I suggested a new approach, “Why don’t you offer to have your client agree to spend his 180 days in a ‘private jail’? That way he could get his medical treatments.” These are jails connected with small city police departments that are much cleaner and safer for someone without a criminal record. Private jails are a source of revenue for small cities and charge around $3000 per month for the privilege of sleeping in their cells. I cannot imagine why Rob would object to a defendant with cancer spending his custody time in a city jail. I am such a hypocrite. I just complained that a well-heeled theft defendant should not be able to avoid jail by paying back all the funds he stole.
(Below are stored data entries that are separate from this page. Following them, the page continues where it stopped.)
#[global] Instance Concern_copies `{MetaCopies} : Copies Concern_ty Concern_DeepCopyInto.
Proof. unfold Concern_DeepCopyInto. copy_law. Qed.
#[global] Instance HookSpec_copies `{MetaCopies} : Copies HookSpec_ty HookSpec_DeepCopyInto.
Proof. unfold HookSpec_DeepCopyInto. copy_law. Qed.
#[global] Instance HookStatus_copies `{MetaCopies} : Copies HookStatus_ty HookStatus_DeepCopyInto.
Proof. unfold HookStatus_DeepCopyInto. copy_law. Qed.
#[global] Instance Hook_copies `{MetaCopies} : Copies Hook_ty Hook_DeepCopyInto.
Proof. unfold Hook_DeepCopyInto. copy_law. Qed.
#[global] Instance HookList_copies `{MetaCopies} : Copies HookList_ty HookList_DeepCopyInto.
Proof. unfold HookList_DeepCopyInto. copy_law. Qed.
#[global] Instance MigrationSpec_copies `{MetaCopies} : Copies MigrationSpec_ty MigrationSpec_DeepCopyInto.
Proof. unfold MigrationSpec_DeepCopyInto. copy_law. Qed.
#[global] Instance WarmMigrationStatus_copies `{MetaCopies} : Copies WarmMigrationStatus_ty WarmMigrationStatus_DeepCopyInto.
Proof. unfold WarmMigrationStatus_DeepCopyInto. copy_law. Qed.
#[global] Instance VMMigrationStatus_copies `{MetaCopies} : Copies VMMigrationStatus_ty VMMigrationStatus_DeepCopyInto.
Proof. unfold VMMigrationStatus_DeepCopyInto. copy_law. Qed.
#[global] Instance MigrationStatus_copies `{MetaCopies} : Copies MigrationStatus_ty MigrationStatus_DeepCopyInto.
Proof. unfold MigrationStatus_DeepCopyInto. copy_law. Qed.
#[global] Instance Migration_copies `{MetaCopies} : Copies Migration_ty Migration_DeepCopyInto.
Proof. unfold Migration_DeepCopyInto. copy_law. Qed.
#[global] Instance MigrationList_copies `{MetaCopies} : Copies MigrationList_ty MigrationList_DeepCopyInto.
Proof. unfold MigrationList_DeepCopyInto. copy_law. Qed.
#[global] Instance PlanHookRef_copies `{MetaCopies} : Copies PlanHookRef_ty PlanHookRef_DeepCopyInto.
Proof. unfold PlanHookRef_DeepCopyInto. copy_law. Qed.
#[global] Instance PlanVM_copies `{MetaCopies} : Copies PlanVM_ty PlanVM_DeepCopyInto.
Proof. unfold PlanVM_DeepCopyInto. copy_law. Qed.
#[global] Instance WarmConfig_copies `{MetaCopies} : Copies WarmConfig_ty WarmConfig_DeepCopyInto.
Proof. unfold WarmConfig_DeepCopyInto. copy_law. Qed.
#[global] Instance MigrationPlanSpec_copies `{MetaCopies} : Copies MigrationPlanSpec_ty MigrationPlanSpec_DeepCopyInto.
Proof. unfold MigrationPlanSpec_DeepCopyInto. copy_law. Qed.
#[global] Instance VMValidationStatus_copies `{MetaCopies} : Copies VMValidationStatus_ty VMValidationStatus_DeepCopyInto.
Proof. unfold VMValidationStatus_DeepCopyInto. copy_law. Qed.
#[global] Instance MigrationPlanStatus_copies `{MetaCopies} : Copies MigrationPlanStatus_ty MigrationPlanStatus_DeepCopyInto.
Proof. unfold MigrationPlanStatus_DeepCopyInto. copy_law. Qed.
#[global] Instance MigrationPlan_copies `{MetaCopies} : Copies MigrationPlan_ty MigrationPlan_DeepCopyInto.
Proof. unfold MigrationPlan_DeepCopyInto. copy_law. Qed.
#[global] Instance MigrationPlanList_copies `{MetaCopies} : Copies MigrationPlanList_ty MigrationPlanList_DeepCopyInto.
Proof. unfold MigrationPlanList_DeepCopyInto. copy_law. Qed.
#[global] Instance NetworkDestination_copies `{MetaCopies} : Copies NetworkDestination_ty NetworkDestination_DeepCopyInto.
Proof. unfold NetworkDestination_DeepCopyInto. copy_law. Qed.
#[global] Instance NetworkSource_copies `{MetaCopies} : Copies NetworkSource_ty NetworkSource_DeepCopyInto.
Proof. unfold NetworkSource_DeepCopyInto. copy_law. Qed.
#[global] Instance NetworkPair_copies `{MetaCopies} : Copies NetworkPair_ty NetworkPair_DeepCopyInto.
Proof. unfold NetworkPair_DeepCopyInto. copy_law. Qed.
#[global] Instance NetworkMapSpec_copies `{MetaCopies} : Copies NetworkMapSpec_ty NetworkMapSpec_DeepCopyInto.
Proof. unfold NetworkMapSpec_DeepCopyInto. copy_law. Qed.
#[global] Instance NetworkMap_copies `{MetaCopies} : Copies NetworkMap_ty NetworkMap_DeepCopyInto.
Proof. unfold NetworkMap_DeepCopyInto. copy_law. Qed.
#[global] Instance NetworkMapList_copies `{MetaCopies} : Copies NetworkMapList_ty NetworkMapList_DeepCopyInto.
Proof. unfold NetworkMapList_DeepCopyInto. copy_law. Qed.
#[global] Instance NutanixProviderSpec_copies `{MetaCopies} : Copies NutanixProviderSpec_ty NutanixProviderSpec_DeepCopyInto.
Proof. unfold NutanixProviderSpec_DeepCopyInto. copy_law. Qed.
#[global] Instance NutanixProviderStatus_copies `{MetaCopies} : Copies NutanixProviderStatus_ty NutanixProviderStatus_DeepCopyInto.
Proof. unfold NutanixProviderStatus_DeepCopyInto. copy_law. Qed.
#[global] Instance NutanixProvider_copies `{MetaCopies} : Copies NutanixProvider_ty NutanixProvider_DeepCopyInto.
Proof. unfold NutanixProvider_DeepCopyInto. copy_law. Qed.
#[global] Instance NutanixProviderList_copies `{MetaCopies} : Copies NutanixProviderList_ty NutanixProviderList_DeepCopyInto.
Proof. unfold NutanixProviderList_DeepCopyInto. copy_law. Qed.
#[global] Instance StorageDestination_copies `{MetaCopies} : Copies StorageDestination_ty StorageDestination_DeepCopyInto.
Proof. unfold StorageDestination_DeepCopyInto. copy_law. Qed.
#[global] Instance StorageSource_copies `{MetaCopies} : Copies StorageSource_ty StorageSource_DeepCopyInto.
Proof. unfold StorageSource_DeepCopyInto. copy_law. Qed.
#[global] Instance StoragePair_copies `{MetaCopies} : Copies StoragePair_ty StoragePair_DeepCopyInto.
Proof. unfold StoragePair_DeepCopyInto. copy_law. Qed.
#[global] Instance StorageMapSpec_copies `{MetaCopies} : Copies StorageMapSpec_ty StorageMapSpec_DeepCopyInto.
Proof. unfold StorageMapSpec_DeepCopyInto. copy_law. Qed.
#[global] Instance StorageMap_copies `{MetaCopies} : Copies StorageMap_ty StorageMap_DeepCopyInto.
Proof. unfold StorageMap_DeepCopyInto. copy_law. Qed.
#[global] Instance StorageMapList_copies `{MetaCopies} : Copies StorageMapList_ty StorageMapList_DeepCopyInto.
Proof. unfold StorageMapList_DeepCopyInto. copy_law. Qed.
Now I’m suggesting that a marijuana dispensary defendant with money avoid the crowded and filthy county jail by paying $3000 a month for a private jail cell. What about a poor person with cancer? When I was younger, I would stew about these inequities and chatter to everyone around me about how upset they made me. Now I just move on.

My narcotics trial lumbers along. No question the defendant’s son’s house was a “stash pad” where massive amounts of meth and heroin were packaged for sale. The house even had a dozen red cylindrical fire extinguishers cut lengthwise, exposing the meth smuggled inside them. There were also large yellow cans of menudo, a Mexican staple, stuffed with meth, some open, and others sealed as though they just arrived from the cannery. The only issue is whether the defendant knew what his son was doing and whether he was an integral member of the conspiracy.